Il film è a dir poco indefinibile, un musical lirico che include elementi di dramma storico usando il linguaggio dell’animazione mista, un piccolo gioiello artigianale che segue la novella di Gogol, ovviamente sulle note di Shostakovich, solo per metà film, per poi concentrarsi su quello che è il messaggio centrale e l’impianto cardine dell’intera struttura narrativa: il rapporto tra arte e potere in Russia (ma il discorso può farsi tranquillamente universale). Attraverso la propria arte, a tratti quasi ermetica, Khrzhanovskiy racconta il ruolo dell’artista in una dittatura, i compromessi che è costretto ad accettare e le conseguenze cui va incontro in caso non lo faccia.
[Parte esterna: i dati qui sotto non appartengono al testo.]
(** X12. [verifyCleanData] reads one file and changes none. When the file
    is not there it throws the error of the read; when it is there it
    returns. *)
Theorem verification_only_reads (filename : string) (w : world) :
  snd (verifyCleanData filename w)
  = {| files := files w; trace := trace w ++ [Read filename] |}
  /\ match files w !! filename with
     | None => fst (verifyCleanData filename w) = inl (ENOENT filename)
     | Some data =>
         exists warning, fst (verifyCleanData filename w) = inr warning
     end.
Proof.
  destruct (files w !! filename) as [data|] eqn:Hfile.
  - rewrite (verifyCleanData_run _ _ _ Hfile). split; [done | by eexists].
  - unfold verifyCleanData, readFileSync, emit, modify, get_state, bind.
    simpl. by rewrite Hfile.
Qed.

Lemma replace_whitespace_fixed s :
  string_forallb (fun c => negb (is_whitespace c)) s = true ->
  replace_whitespace_g s "-" = s.
Proof.
  induction s as [|c s IH]; simpl; [done|].
  intros [Hc Hs]%andb_true_iff. apply negb_true_iff in Hc.
  rewrite Hc. simpl. by rewrite IH.
Qed.

(** X14. For every dataset name, the part of the artifact names made from
    it has the length of the dataset name, holds no whitespace, and is
    left as it is by a second replacement. *)
Theorem artifact_stem_shape (dataset : string) :
  String.length (replace_whitespace_g dataset "-") = String.length dataset
  /\ string_forallb (fun c => negb (is_whitespace c))
       (replace_whitespace_g dataset "-") = true
  /\ replace_whitespace_g (replace_whitespace_g dataset "-") "-"
     = replace_whitespace_g dataset "-".
Proof.
  split; [|split].
  - by rewrite replace_whitespace_dash, length_map_chars.
  - apply no_whitespace_replaced.
  - apply replace_whitespace_fixed, no_whitespace_replaced.
Qed.

End CacheExtras.

(** ** The batch driver *)

Module BatchFacts.
Import JSString JSNumber JSObject Converter Effect Store Cache Examples.
Import Vocabulary JSObjectFacts JSStringFacts CacheFacts.

Lemma requests_app tr1 tr2 : requests (tr1 ++ tr2) = requests tr1 ++ requests tr2.
Proof. apply omap_app. Qed.

Lemma reads_app tr1 tr2 : reads (tr1 ++ tr2) = reads tr1 ++ reads tr2.
Proof. apply omap_app. Qed.

Lemma exits_app tr1 tr2 : exits (tr1 ++ tr2) = exits tr1 ++ exits tr2.
Proof. apply omap_app. Qed.

Lemma bind_run {S A B : Type} (m : M S A) (k : A -> M S B) s a s' :
  m s = (inr a, s') -> bind m k s = k a s'.
Proof. unfold bind. by intros ->. Qed.

Lemma bind_throw {S A B : Type} (m : M S A) (k : A -> M S B) s e s' :
  m s = (inl e, s') -> bind m k s = (inl e, s').
Proof. unfold bind. by intros ->. Qed.

Lemma bind_ext {S A B : Type} (m : M S A) (k1 k2 : A -> M S B) s :
  (forall a s', k1 a s' = k2 a s') -> bind m k1 s = bind m k2 s.
Proof. intros Hk. unfold bind. by destruct (m s) as [[e|a] s']. Qed.

Lemma bind_ext2 {S A B : Type} (m1 m2 : M S A) (k1 k2 : A -> M S B) s :
  (forall s', m1 s' = m2 s') -> (forall a s', k1 a s' = k2 a s') ->
  bind m1 k1 s = bind m2 k2 s.
Proof.
  intros Hm Hk. unfold bind. rewrite Hm. by destruct (m2 s) as [[e|a] s'].
Qed.

(** A loop stops at the first element on which its body throws. *)
Lemma for_of_throw {S A : Type} (body : A -> M S unit) (x : A)
    (rest : list A) e : forall (xs : list A) (s s1 s2 : S),
  for_of xs body s = (inr tt, s1) ->
  body x s1 = (inl e, s2) ->
  for_of (xs ++ x :: rest) body s = (inl e, s2).
Proof.
  induction xs as [|a xs IH]; intros s s1 s2 Hxs Hx; simpl in *.
  - injection Hxs as <-. unfold bind. by rewrite Hx.
  - unfold bind in *. destruct (body a s) as [[e'|[]] sa]; [done|].
    by apply (IH sa s1 s2).
Qed.

Lemma obj_lookup_binding {V : Type} (o : obj V) k v :
  NoDup (Object_keys o) -> (k, v) ∈ o -> obj_lookup o k = Some v.
Proof.
  induction o as [|[k0 v0] o IH]; simpl.
  - by intros _ ?%elem_of_nil.
  - intros [Hk0 Hnd]%NoDup_cons [[= -> ->]|Hin]%elem_of_cons.
    + by rewrite String.eqb_refl.
    + destruct (String.eqb_spec k0 k) as [->|_]; [|by apply IH].
      exfalso. apply Hk0. apply list_elem_of_fmap. by exists (k, v).
Qed.

Section Environment.
Variable CACHE_DIRECTORY : string.
Variable fetch_text : string -> string + string.
Variable Papa_parse : string -> list (obj value).
Variable JSON_stringify : feature_collection -> nat -> string.
Variable clock : nat -> string.
Variable stack_of : js_error -> string.

Local Notation LOG := (LOG_FILE CACHE_DIRECTORY).

Lemma debugLog_run message data w :
  debugLog CACHE_DIRECTORY clock message data w
  = (inr tt,
     {| files :=
          <[LOG := default "" (files w !! LOG)
                     +:+ log_line clock (length (trace w)) message data]>
            (files w);
        trace :=
          trace w ++ [ Console (log_line clock (length (trace w)) message
                                  data);
                       Append LOG ] |}).
Proof.
  unfold debugLog, appendFileSync, emit, modify, get_state, bind, log_line.
  simpl. by rewrite <- app_assoc.
Qed.

Lemma dataSets_get_run (catalog : obj string) key dataset (w : world) :
  obj_lookup catalog key = Some dataset ->
  dataSets_get catalog key w = (inr dataset, w).
Proof. unfold dataSets_get. by intros ->. Qed.

(** The loop of lines 123-126 over the keys of bindings that the catalog
    has is the loop over the bindings. *)
Lemma caching_loop_bindings (catalog : obj string) :
  forall (bindings : list (string * string)) (w : world),
  (forall b, b ∈ bindings -> obj_lookup catalog (fst b) = Some (snd b)) ->
  for_of (map fst bindings) (fun key =>
    bind (dataSets_get catalog key) (fun dataset =>
    bind (fetchAndCacheData CACHE_DIRECTORY fetch_text Papa_parse
            JSON_stringify dataset (GOOGLESHEETURL +:+ key)) (fun _ =>
    bind (dataSets_get catalog key) (fun dataset =>
    debugLog CACHE_DIRECTORY clock ("Finished generating " +:+ dataset)
      None)))) w
  = caching_bindings CACHE_DIRECTORY fetch_text Papa_parse JSON_stringify
      clock bindings w.
Proof.
  unfold caching_bindings.
  induction bindings as [|[key dataset] bindings IH]; intros w Hb; [done|].
  cbn [map for_of fst snd].
  assert (obj_lookup catalog key = Some dataset) as Hkey.
  { apply (Hb (key, dataset)). apply elem_of_cons. by left. }
  apply bind_ext2.
  - intros w0. rewrite (bind_run _ _ _ _ _ (dataSets_get_run _ _ _ w0 Hkey)).
    apply bind_ext. intros _ w1.
    by rewrite (bind_run _ _ _ _ _ (dataSets_get_run _ _ _ w1 Hkey)).
  - intros _ w1. apply IH. intros b Hin. apply Hb. apply elem_of_cons.
    by right.
Qed.
(** C9.  The id of the row a POST creates is the one the store picks: it
    is the key of no row already in the table, the table grows by exactly
    that row, and the [id] field of the body does not enter: a body with
    any other [id] and the same text has the same outcome.  The POST does
    create the row whenever the store has a key to give: while the largest
    rowid is below the last one the key is the next one, and beyond that
    it is the free rowid the store draws.  Only when the store has no key
    to give does the POST raise, and then it stores nothing. *)
Theorem C9_post_assigns_fresh_id :
  forall (tbl : Table) (body : ThingModel.t),
    (forall other : option Z,
       get_async_session
         (post_thing (ThingModel.mk other (ThingModel.text body))) (Some tbl)
       = get_async_session (post_thing body) (Some tbl)) /\
    ((exists k,
        new_rowid tbl = Some k /\
        ~ In k (rowids tbl) /\
        get_async_session (post_thing body) (Some tbl)
          = (Returned tt,
             Some (insert_row (mkRow k (Some (ThingModel.text body))) tbl)) /\
        (forall r,
           In r (insert_row (mkRow k (Some (ThingModel.text body))) tbl)
           <-> r = mkRow k (Some (ThingModel.text body)) \/ In r tbl))
     \/
     (new_rowid tbl = None /\
      get_async_session (post_thing body) (Some tbl)
        = (Raised OperationalError, Some tbl))) /\
    (top_rowid tbl < MAX_ROWID ->
     ~ In (top_rowid tbl + 1) (rowids tbl) /\
     get_async_session (post_thing body) (Some tbl)
       = (Returned tt,
          Some (insert_row
                  (mkRow (top_rowid tbl + 1) (Some (ThingModel.text body)))
                  tbl))) /\
    (forall r : Z,
       MAX_ROWID <= top_rowid tbl ->
       random_rowid (rowids tbl) = Some r ->
       ~ In r (rowids tbl) ->
       get_async_session (post_thing body) (Some tbl)
         = (Returned tt,
            Some (insert_row (mkRow r (Some (ThingModel.text body))) tbl))) /\
    (new_rowid tbl = None -> MAX_ROWID <= top_rowid tbl).
Proof.
  intros tbl body. split; [|split; [|split; [|split]]].
  - intros other. now rewrite !post_in_session.
  - rewrite post_in_session. destruct (new_rowid tbl) as [k|] eqn:Hnew.
    + left. exists k. repeat split.
      * now apply new_rowid_fresh.
      * now apply insert_row_In.
      * now apply insert_row_In.
    + right. now split.
  - intros Hlt. pose proof (new_rowid_next tbl Hlt) as Hnew. split.
    + exact (new_rowid_fresh tbl _ Hnew).
    + rewrite post_in_session. now rewrite Hnew.
  - intros r Hmax Hdraw Hfree. rewrite post_in_session.
    now rewrite (new_rowid_drawn tbl r Hmax Hdraw Hfree).
  - intros Hnone. destruct (Z.lt_ge_cases (top_rowid tbl) MAX_ROWID) as [Hlt|Hge];
      [|exact Hge].
    rewrite (new_rowid_next tbl Hlt) in Hnone. discriminate.
Qed.

(** C10.  PUT on an id that selects the rows of key [k] rewrites the text
    of those rows and nothing else: the table keeps its rowids in their
    places, a row of another key is left as it is, a row of key [k] keeps
    the key and takes the text of the body, and the [id] field of the body
    plays no part. *)
Theorem C10_put_frame :
  forall (tbl : Table) (ident : string) (k : Z) (body : ThingModel.t),
    numeric_affinity ident = Some k ->
    In k (rowids tbl) ->
    exists tbl',
      get_async_session (put_thing ident body) (Some tbl)
        = (Returned tt, Some tbl') /\
      rowids tbl' = rowids tbl /\
      (forall n r, nth_error tbl n = Some r -> rowid r <> k ->
                   nth_error tbl' n = Some r) /\
      (forall n r, nth_error tbl n = Some r -> rowid r = k ->
                   nth_error tbl' n
                   = Some (mkRow k (Some (ThingModel.text body)))) /\
      (forall other : option Z,
         get_async_session
           (put_thing ident (ThingModel.mk other (ThingModel.text body)))
           (Some tbl)
         = (Returned tt, Some tbl')).
Proof.
  intros tbl ident k body Hk Hin.
  exists (update_text k (Some (ThingModel.text body)) tbl).
  split; [|split; [|split; [|split]]].
  - apply in_session. now apply put_thing_present.
  - apply rowids_update_text.
  - intros n r Hn Hne. unfold update_text. rewrite nth_error_map, Hn. simpl.
    destruct (Z.eqb_spec (rowid r) k); [contradiction | reflexivity].
  - intros n r Hn Heq. unfold update_text. rewrite nth_error_map, Hn. simpl.
    rewrite Heq, Z.eqb_refl. reflexivity.
  - intros other. apply in_session.
    now rewrite (put_thing_present ident k _ tbl Hk Hin).
Qed.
Dall’imbarco sul surreale aeroplano di inizio film alla tragica lista di intellettuali e artisti giustiziati nei gulag alla fine, il regista chiama a testimoni Ejzenstejn, Puškin, Tarkovskij, Kandinsky, German, Chuciev, Ioseliani, Mandel’štam, Mejerchol’d, Stanislavskij, ovviamente Gogol e Shostakovich, e moltissimi altri, perlopiù irriconoscibili a chiunque non conosca dettagliatamente il mondo artistico e culturale russo. Questi nomi e questi volti sono gli «anticonformisti» del titolo, i pensatori trasversali, gli artisti in anticipo sul loro tempo, i fieri oppositori e i frustrati collaboratori, chi ha alzato la voce e chi ha piegato la testa, chi ha scelto la prigionia per difendere la propria libertà di espressione e chi si è ridotto a realizzare opere propagandistiche per sopravvivere, tutti ricordati, tutti omaggiati e tutti accomunati dall’aver reso l’arte, in un modo o nell’altro, il centro della propria esistenza, consacrandosi a una scintilla di vero e di bello che si oppone a chi vorrebbe riplasmare la realtà e la storia a proprio piacimento.
In assoluto, ma ancor più nel contesto della stretta attualità, Il naso è un film potente, audace e necessario, un manifesto che ricorda il volto di un’altra Russia, quello di chi ha contribuito in maniera indelebile all’avanzamento culturale dell’umanità, e che oggi come allora deve scontrarsi per farlo con chi vorrebbe trasformare il suo lavoro in un ulteriore strumento di dominio.
IL NASO, O LA COSPIRAZIONE DEGLI  ANTICONFORMISTI di Andrey Khrzhanovskiy. Russia, 2020. Musicale.